What you will do:
Using the data below, copy out all lines with the word "cruising".

Working data:
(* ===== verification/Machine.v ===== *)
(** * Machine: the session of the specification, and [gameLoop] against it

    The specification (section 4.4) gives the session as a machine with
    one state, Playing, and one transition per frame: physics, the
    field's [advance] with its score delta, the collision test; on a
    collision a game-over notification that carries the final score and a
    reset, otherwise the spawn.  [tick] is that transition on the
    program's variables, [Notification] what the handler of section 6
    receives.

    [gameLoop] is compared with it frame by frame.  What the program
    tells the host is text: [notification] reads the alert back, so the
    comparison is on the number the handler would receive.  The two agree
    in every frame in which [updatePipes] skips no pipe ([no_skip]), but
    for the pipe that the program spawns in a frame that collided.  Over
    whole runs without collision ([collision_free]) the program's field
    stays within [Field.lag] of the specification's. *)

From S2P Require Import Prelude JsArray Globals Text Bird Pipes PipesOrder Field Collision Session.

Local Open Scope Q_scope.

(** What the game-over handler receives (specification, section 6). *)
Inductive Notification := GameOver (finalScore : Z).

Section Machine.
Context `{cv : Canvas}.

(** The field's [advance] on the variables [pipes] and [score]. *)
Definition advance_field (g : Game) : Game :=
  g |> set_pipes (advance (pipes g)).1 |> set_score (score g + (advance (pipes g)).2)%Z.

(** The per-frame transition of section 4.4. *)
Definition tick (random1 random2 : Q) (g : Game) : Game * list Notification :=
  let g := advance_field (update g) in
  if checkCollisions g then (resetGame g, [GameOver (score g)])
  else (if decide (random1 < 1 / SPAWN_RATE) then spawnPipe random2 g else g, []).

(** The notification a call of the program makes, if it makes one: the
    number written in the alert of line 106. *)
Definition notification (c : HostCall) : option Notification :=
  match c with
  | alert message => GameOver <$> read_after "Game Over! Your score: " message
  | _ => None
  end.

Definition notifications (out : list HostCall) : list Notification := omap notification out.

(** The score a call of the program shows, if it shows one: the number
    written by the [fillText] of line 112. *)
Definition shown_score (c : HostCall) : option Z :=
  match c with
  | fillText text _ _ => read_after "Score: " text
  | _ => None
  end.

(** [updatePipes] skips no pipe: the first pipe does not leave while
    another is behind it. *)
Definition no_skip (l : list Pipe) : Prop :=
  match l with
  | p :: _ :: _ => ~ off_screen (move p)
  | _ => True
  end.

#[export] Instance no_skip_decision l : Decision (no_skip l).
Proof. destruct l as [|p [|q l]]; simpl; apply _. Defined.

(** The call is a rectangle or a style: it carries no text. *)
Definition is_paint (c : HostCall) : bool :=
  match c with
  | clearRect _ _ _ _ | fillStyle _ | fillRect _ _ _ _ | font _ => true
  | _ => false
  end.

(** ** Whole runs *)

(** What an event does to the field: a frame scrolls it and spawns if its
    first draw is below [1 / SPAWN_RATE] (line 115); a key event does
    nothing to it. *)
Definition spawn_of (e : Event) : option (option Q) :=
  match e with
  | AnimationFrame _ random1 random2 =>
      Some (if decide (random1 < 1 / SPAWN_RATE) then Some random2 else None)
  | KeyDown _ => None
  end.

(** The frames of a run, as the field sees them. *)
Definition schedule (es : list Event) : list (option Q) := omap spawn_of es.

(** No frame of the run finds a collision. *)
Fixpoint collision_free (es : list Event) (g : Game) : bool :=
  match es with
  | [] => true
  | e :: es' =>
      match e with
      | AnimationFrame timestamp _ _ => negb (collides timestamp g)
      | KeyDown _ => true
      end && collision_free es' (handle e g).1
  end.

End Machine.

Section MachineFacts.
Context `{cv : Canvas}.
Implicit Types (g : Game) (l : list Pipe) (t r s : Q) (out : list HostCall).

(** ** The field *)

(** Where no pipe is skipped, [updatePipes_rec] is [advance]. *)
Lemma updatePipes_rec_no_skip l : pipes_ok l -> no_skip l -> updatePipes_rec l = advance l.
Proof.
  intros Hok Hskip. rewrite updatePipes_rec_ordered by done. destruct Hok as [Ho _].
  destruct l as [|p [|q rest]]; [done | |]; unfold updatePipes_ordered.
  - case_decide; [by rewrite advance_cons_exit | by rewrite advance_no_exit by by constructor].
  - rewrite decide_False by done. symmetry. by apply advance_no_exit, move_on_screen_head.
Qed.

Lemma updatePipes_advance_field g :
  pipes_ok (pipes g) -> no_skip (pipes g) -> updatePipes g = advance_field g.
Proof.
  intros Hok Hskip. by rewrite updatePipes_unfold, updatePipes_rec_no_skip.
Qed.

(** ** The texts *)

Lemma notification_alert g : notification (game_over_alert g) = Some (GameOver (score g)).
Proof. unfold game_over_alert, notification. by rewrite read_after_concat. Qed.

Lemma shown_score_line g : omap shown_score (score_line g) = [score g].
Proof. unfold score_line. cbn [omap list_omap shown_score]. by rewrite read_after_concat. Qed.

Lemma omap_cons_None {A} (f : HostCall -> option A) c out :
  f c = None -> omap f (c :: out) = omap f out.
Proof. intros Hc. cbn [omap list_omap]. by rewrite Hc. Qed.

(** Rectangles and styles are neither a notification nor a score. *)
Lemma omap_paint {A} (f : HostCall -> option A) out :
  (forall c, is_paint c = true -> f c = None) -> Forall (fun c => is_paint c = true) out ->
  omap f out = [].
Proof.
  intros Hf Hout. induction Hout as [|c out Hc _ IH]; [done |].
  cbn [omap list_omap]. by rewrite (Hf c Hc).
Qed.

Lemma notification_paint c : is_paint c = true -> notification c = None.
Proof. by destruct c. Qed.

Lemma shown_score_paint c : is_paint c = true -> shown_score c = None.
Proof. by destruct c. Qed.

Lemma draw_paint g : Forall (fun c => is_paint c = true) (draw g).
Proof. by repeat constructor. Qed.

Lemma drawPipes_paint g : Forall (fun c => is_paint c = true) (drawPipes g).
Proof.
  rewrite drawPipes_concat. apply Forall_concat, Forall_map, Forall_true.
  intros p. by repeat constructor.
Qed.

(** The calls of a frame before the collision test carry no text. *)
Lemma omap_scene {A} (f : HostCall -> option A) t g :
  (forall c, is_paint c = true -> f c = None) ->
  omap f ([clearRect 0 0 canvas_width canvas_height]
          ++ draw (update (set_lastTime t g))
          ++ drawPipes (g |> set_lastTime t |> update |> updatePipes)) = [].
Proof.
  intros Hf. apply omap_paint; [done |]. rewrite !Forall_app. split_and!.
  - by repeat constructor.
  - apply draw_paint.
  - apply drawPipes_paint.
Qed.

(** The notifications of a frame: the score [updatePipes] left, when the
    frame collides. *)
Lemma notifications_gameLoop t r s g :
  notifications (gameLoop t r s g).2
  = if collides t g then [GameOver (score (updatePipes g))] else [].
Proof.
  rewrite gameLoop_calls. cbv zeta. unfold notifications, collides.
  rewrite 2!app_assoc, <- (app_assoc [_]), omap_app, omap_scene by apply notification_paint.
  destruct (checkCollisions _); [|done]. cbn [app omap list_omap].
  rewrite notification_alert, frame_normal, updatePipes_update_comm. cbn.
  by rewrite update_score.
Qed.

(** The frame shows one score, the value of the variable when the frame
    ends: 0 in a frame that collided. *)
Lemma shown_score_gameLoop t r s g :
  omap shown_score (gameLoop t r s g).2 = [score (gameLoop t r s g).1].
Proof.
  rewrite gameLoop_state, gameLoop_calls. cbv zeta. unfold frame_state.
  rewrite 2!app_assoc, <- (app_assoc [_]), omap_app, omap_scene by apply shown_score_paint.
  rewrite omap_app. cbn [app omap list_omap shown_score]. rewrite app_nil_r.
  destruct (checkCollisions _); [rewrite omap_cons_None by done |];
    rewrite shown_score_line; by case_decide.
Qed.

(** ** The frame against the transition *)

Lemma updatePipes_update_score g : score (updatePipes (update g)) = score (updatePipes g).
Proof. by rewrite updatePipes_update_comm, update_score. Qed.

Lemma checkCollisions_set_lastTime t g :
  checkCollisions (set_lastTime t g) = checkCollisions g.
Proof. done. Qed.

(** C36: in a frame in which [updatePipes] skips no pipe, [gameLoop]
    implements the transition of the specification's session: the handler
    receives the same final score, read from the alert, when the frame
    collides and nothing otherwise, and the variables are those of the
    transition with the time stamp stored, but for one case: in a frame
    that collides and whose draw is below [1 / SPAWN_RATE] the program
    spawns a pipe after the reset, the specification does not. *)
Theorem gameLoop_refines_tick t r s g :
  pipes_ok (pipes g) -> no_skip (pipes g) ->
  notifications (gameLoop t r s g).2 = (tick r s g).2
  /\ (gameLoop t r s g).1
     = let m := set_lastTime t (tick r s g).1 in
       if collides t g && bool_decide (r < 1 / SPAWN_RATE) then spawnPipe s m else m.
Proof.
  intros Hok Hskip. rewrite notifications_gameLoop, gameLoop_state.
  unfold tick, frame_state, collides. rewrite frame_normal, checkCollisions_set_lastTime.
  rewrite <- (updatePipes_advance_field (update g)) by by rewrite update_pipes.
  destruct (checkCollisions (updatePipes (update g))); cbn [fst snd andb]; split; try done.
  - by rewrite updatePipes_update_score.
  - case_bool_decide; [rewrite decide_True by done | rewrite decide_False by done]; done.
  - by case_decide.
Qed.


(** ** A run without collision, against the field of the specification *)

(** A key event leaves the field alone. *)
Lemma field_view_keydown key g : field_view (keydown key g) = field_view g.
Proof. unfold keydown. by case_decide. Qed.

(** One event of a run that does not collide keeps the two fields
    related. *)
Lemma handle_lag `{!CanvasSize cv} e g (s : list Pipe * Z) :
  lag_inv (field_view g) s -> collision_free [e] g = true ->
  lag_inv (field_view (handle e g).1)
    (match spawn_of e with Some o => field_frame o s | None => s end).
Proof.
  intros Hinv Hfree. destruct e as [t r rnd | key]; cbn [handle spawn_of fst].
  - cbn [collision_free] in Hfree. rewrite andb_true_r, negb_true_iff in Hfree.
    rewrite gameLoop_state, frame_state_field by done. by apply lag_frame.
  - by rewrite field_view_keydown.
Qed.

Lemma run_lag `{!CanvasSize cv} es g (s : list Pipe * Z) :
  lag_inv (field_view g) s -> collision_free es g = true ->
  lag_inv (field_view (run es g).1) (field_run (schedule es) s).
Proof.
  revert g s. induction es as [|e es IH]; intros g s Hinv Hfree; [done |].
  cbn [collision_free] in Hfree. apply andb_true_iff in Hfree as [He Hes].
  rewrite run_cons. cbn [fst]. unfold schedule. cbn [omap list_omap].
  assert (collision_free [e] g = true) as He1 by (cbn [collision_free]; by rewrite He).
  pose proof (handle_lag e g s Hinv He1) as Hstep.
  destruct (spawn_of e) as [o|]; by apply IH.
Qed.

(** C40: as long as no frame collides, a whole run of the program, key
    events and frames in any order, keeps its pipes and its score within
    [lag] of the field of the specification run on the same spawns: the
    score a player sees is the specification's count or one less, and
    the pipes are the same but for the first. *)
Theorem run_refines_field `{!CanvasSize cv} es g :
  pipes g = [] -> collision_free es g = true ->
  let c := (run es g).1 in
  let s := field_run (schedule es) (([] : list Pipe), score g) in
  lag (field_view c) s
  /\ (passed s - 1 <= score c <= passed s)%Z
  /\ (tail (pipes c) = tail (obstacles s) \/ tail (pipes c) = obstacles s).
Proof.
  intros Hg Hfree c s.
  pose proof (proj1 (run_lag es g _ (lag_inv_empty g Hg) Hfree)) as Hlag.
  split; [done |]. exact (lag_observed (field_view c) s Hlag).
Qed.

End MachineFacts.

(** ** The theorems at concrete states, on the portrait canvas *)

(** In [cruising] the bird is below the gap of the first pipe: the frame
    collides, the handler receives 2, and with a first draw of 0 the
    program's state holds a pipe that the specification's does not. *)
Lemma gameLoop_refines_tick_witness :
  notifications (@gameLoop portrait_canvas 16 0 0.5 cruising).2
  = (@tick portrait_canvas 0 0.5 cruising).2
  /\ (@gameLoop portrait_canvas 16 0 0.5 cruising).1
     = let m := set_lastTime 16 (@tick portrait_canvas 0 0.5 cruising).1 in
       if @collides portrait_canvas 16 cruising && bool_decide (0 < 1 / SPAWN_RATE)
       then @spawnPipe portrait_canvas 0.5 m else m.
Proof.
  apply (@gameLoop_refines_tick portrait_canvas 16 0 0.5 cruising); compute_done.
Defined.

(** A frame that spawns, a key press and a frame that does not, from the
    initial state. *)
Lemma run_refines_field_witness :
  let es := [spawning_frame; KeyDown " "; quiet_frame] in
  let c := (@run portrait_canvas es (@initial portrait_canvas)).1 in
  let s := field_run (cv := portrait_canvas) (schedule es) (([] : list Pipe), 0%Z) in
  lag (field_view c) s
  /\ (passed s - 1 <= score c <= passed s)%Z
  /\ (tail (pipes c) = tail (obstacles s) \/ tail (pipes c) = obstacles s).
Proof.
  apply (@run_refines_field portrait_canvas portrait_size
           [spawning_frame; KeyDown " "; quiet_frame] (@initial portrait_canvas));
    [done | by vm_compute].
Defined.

Response to the task:
(** In [cruising] the bird is below the gap of the first pipe: the frame
  notifications (@gameLoop portrait_canvas 16 0 0.5 cruising).2
  = (@tick portrait_canvas 0 0.5 cruising).2
  /\ (@gameLoop portrait_canvas 16 0 0.5 cruising).1
     = let m := set_lastTime 16 (@tick portrait_canvas 0 0.5 cruising).1 in
       if @collides portrait_canvas 16 cruising && bool_decide (0 < 1 / SPAWN_RATE)
  apply (@gameLoop_refines_tick portrait_canvas 16 0 0.5 cruising); compute_done.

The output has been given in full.